W rozmowie z ''Trunk Nation" David Ellefson wyznał, że gdy nagrania wyciekły do sieci wiele osób, włącznie z Megadeth namawiało go, by nie komentował sprawy. Jednak prawnicy basisty zasugerowali mu, by wydał oświadczenie, bo niektórzy zaczęli go fałszywie oskarżać i Ellefson miał prawo do obrony.
Tak właśnie zrobiłam. Poskutkowało to moim wyrzuceniem z Megadeth, ale mam prawo, tak jak każdy, do obrony, szczególnie, gdy ktoś rzuca fałszywe zarzuty.
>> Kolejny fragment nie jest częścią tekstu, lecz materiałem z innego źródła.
(* ===== verification/PagedKvPool.v ===== *)
(** * The physical page pool of the paged KV cache

    The invariant that ties reference counts, the free set, the cached blocks,
    the prefix index and the eviction queue together, and its preservation by
    the private methods [allocate_page], [acquire_cached], [release_page] and
    [drop_cached_block] of src/src/paged_kv.rs.  None of them can panic on a
    pool that satisfies it, counters aside. *)
From S2P Require Import Prelude PagedKv.
Open Scope nat_scope.
Open Scope m_scope.

(** ** Occurrences of a page in a list *)
Fixpoint occ (p : N) (l : list N) : nat :=
  match l with
  | [] => 0
  | x :: l' => (if decide (x = p) then 1 else 0) + occ p l'
  end.

Lemma occ_app p l1 l2 : occ p (l1 ++ l2) = occ p l1 + occ p l2.
Proof. induction l1; simpl; lia. Qed.

Lemma occ_perm p l1 l2 : l1 ≡ₚ l2 → occ p l1 = occ p l2.
Proof. induction 1; simpl; lia. Qed.

#[export] Instance occ_proper p : Proper ((≡ₚ) ==> (=)) (occ p).
Proof. intros l1 l2. apply occ_perm. Qed.

Lemma occ_pos p l : 0 < occ p l ↔ p ∈ l.
Proof.
  induction l as [|x l IH]; simpl; [split; [lia|by intros ?%elem_of_nil]|].
  rewrite elem_of_cons. case_decide; subst; split; intros; try lia; auto.
  - right. apply IH. lia.
  - destruct H0; [congruence|]. apply IH in H0. lia.
Qed.

Lemma occ_zero p l : occ p l = 0 ↔ p ∉ l.
Proof. rewrite <- occ_pos. lia. Qed.

Lemma occ_cons_eq p l : occ p (p :: l) = S (occ p l).
Proof. simpl. by rewrite decide_True. Qed.
Lemma occ_cons_ne p q l : q ≠ p → occ p (q :: l) = occ p l.
Proof. intros. simpl. by rewrite decide_False. Qed.

(** ** Pages held by the live sequences, with multiplicity *)
Definition held (seqs : gmap N SequenceState) : list N :=
  concat (map (λ e, pages e.2) (map_to_list seqs)).

Lemma held_empty : held ∅ = [].
Proof. unfold held. by rewrite map_to_list_empty. Qed.

Lemma held_insert_fresh seqs i q :
  seqs !! i = None → held (<[i := q]> seqs) ≡ₚ pages q ++ held seqs.
Proof.
  intros Hi. unfold held.
  assert (∀ l1 l2 : list (N * SequenceState), l1 ≡ₚ l2 →
    concat (map (λ e, pages e.2) l1) ≡ₚ concat (map (λ e, pages e.2) l2)) as Hp.
  { intros l1 l2. induction 1; simpl; [done|by f_equiv| |by etrans].
    rewrite !app_assoc. f_equiv. apply Permutation_app_comm. }
  rewrite (Hp _ _ (map_to_list_insert seqs i q Hi)). done.
Qed.

Lemma held_delete seqs i q :
  seqs !! i = Some q → held seqs ≡ₚ pages q ++ held (delete i seqs).
Proof.
  intros Hi. rewrite <- (insert_delete_id seqs i q Hi) at 1.
  apply held_insert_fresh. apply lookup_delete_eq.
Qed.

Lemma held_insert seqs i q q' :
  seqs !! i = Some q → held (<[i := q']> seqs) ≡ₚ pages q' ++ held (delete i seqs).
Proof.
  intros Hi. rewrite <- insert_delete_eq. apply held_insert_fresh. apply lookup_delete_eq.
Qed.

Lemma elem_of_held seqs p : p ∈ held seqs ↔ ∃ i q, seqs !! i = Some q ∧ p ∈ pages q.
Proof.
  unfold held. rewrite list_elem_of_In, in_concat. setoid_rewrite <- list_elem_of_In. split.
  - intros (l & Hl & Hp). apply list_elem_of_In, in_map_iff in Hl as ([i q] & <- & Hin).
    apply list_elem_of_In, elem_of_map_to_list in Hin. eauto.
  - intros (i & q & Hi & Hp). exists (pages q). split; [|done].
    apply list_elem_of_In, in_map_iff. exists (i, q). split; [done|].
    by apply list_elem_of_In, elem_of_map_to_list.
Qed.

(** ** The pool invariant

    [ex] lists the references that a method holds in local variables. *)
Definition rf (m : PagedKvCacheManager) (p : N) : option N := page_refs m !! N.to_nat p.
Definition bl (m : PagedKvCacheManager) (p : N) : option (option CachedBlock) :=
  page_blocks m !! N.to_nat p.

Record pool_wf (ex : list N) (m : PagedKvCacheManager) : Prop := {
  pw_refs_len : length (page_refs m) = num_pages (config m);
  pw_blocks_len : length (page_blocks m) = num_pages (config m);
  pw_refs : ∀ p r, rf m p = Some r → N.to_nat r = occ p (held (sequences m) ++ ex);
  pw_range : ∀ p, p ∈ held (sequences m) ++ ex → N.to_nat p < num_pages (config m);
  pw_free : ∀ p, p ∈ free_pages m ↔ rf m p = Some 0%N ∧ bl m p = Some None;
  pw_evict : ∀ t p, evictable m !! t = Some p ↔ ∃ k, bl m p = Some (Some (mk_block k (Some t)));
  pw_tick : ∀ p b, bl m p = Some (Some b) → is_Some (lru_tick b) ↔ rf m p = Some 0%N;
  pw_index : ∀ k p, block_index m !! k = Some p ↔ ∃ t, bl m p = Some (Some (mk_block k t));
  pw_next : ∀ t p, evictable m !! t = Some p → (t < next_tick m)%N
}.

(** A page that only its owner can reach: one reference, not published. *)
Definition exclusive (m : PagedKvCacheManager) (p : N) : Prop :=
  rf m p = Some 1%N ∧ bl m p = Some None.

(** The fields a page primitive leaves alone. *)
Definition same_book (m m' : PagedKvCacheManager) : Prop :=
  config m' = config m ∧ sequences m' = sequences m ∧ reservations m' = reservations m ∧
  next_reservation m' = next_reservation m ∧ prefix_caching m' = prefix_caching m ∧
  reused_tokens m' = reused_tokens m.

#[export] Instance same_book_refl : Reflexive same_book.
Proof. intros m. unfold same_book. done. Qed.
#[export] Instance same_book_trans : Transitive same_book.
Proof. unfold same_book. intros ???; intuition congruence. Qed.

Lemma rf_write m p n q :
  N.to_nat p < length (page_refs m) →
  rf (set_page_refs (<[N.to_nat p := n]> (page_refs m)) m) q =
    if decide (q = p) then Some n else rf m q.
Proof.
  intros Hp. unfold rf. simpl. case_decide as Hq.
  - subst. by apply list_lookup_insert_eq.
  - apply list_lookup_insert_ne. lia.
Qed.

Lemma bl_write m p b q :
  N.to_nat p < length (page_blocks m) →
  bl (set_page_blocks (<[N.to_nat p := b]> (page_blocks m)) m) q =
    if decide (q = p) then Some b else bl m q.
Proof.
  intros Hp. unfold bl. simpl. case_decide as Hq.
  - subst. by apply list_lookup_insert_eq.
  - apply list_lookup_insert_ne. lia.
Qed.
Lemma create_with_prefix_wf id tokens m : kv_wf m →
  wp (create_sequence_with_prefix id tokens) (post (λ matched m', kv_wf m' ∧
      sequences m !! id = None ∧
      matched = length (reusable m tokens).1 * block_size (config m) ∧
      config m' = config m ∧ reservations m' = reservations m ∧
      next_reservation m' = next_reservation m ∧
      sequences m' = <[id := mk_sequence matched (reusable m tokens).1 None
        (length (reusable m tokens).1) (reusable m tokens).2]> (sequences m))
    (λ _ m', m' = m ∧ is_Some (sequences m !! id))) m.
Proof.
  intros Hwf. unfold create_sequence_with_prefix.
  eapply wp_bind_post; [by apply create_sequence_wf| |done].
  intros [] m1 (Hwf1 & Hfresh & Hm1). wp_steps. unfold reusable.
  assert (prefix_caching m1 = prefix_caching m ∧ config m1 = config m ∧
    block_index m1 = block_index m) as (-> & Hc & Hidx) by (by subst m1).
  case_decide as Hd; [by apply wp_ret; subst m1; simpl; split_and!|].
  pose proof (bw_bs _ (proj2 Hwf1)) as Hbs. rewrite Hc in *.
  set (bs := block_size (config m)) in *.
  eapply wp_bind_post; [apply match_blocks_wf; [done|]| |done].
  { simpl. pose proof (Nat.Div0.mul_div_le (length tokens - 1) bs). lia. }
  rewrite Hidx. intros [ps h] m2 ([Hp2 Hb2] & (Hc2 & Hs2 & Hr2 & Hn2 & _) & Heq). simpl in *.
  injection Heq as Hps Hh. rewrite <- Hps, <- Hh in *.
  wp_steps. rewrite Hs2, Hm1. simpl. rewrite lookup_insert_eq. simpl. wp_steps.
  unfold put_sequence. wp_steps.
  destruct (checked_add u64_max _ _) as [total|]; simpl; [|by apply wp_panic]. wp_steps. simpl.
  rewrite Hs2, Hc2, Hr2, Hn2, Hm1. simpl. rewrite insert_insert_eq. split_and!; try done.
  eapply (kv_put _ _ m2); [done|done|by rewrite Hs2, Hm1; simpl; rewrite lookup_insert_eq|done| | | |];
    simpl.
  - by rewrite Hs2, Hm1; simpl; rewrite insert_insert_eq.
  - by rewrite app_nil_r.
  - intros i p Hi Hpi%lookup_lt_Some. simpl in *. rewrite Hc2, Hc in Hi.
    rewrite Nat.div_mul in Hi by (unfold bs in *; lia). lia.
  - rewrite Hc2, Hr2, Hn2, Hc, Hm1. simpl. apply linked_create; [|done|].
    + by destruct Hwf as [_ []].
    + split; [done|]. simpl. by rewrite div_ceil_mul.
Qed.
End Prefix.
Następnie pojawiło się oświadczenie zespołu:
Potem sprawę skomentował Megadeth i nie mówię, że nie powinni tak robić, ale zrobili to. Szybko to doprowadziło do decyzji, żeby się ze mną rozstać i odsunąć się od całej sprawy. Na początku rozmawialiśmy o wspólnym oświadczeniu, ale tak się nie stało. Byłem zawiedziony, jak to się potoczyło.
Basista wyznał, że jak na ironię, teraz dobrze dogaduje się z zespołem, nie ma żadnych uprzedzeń, ale niestety kapela obrała własny kierunek bez Ellefsona.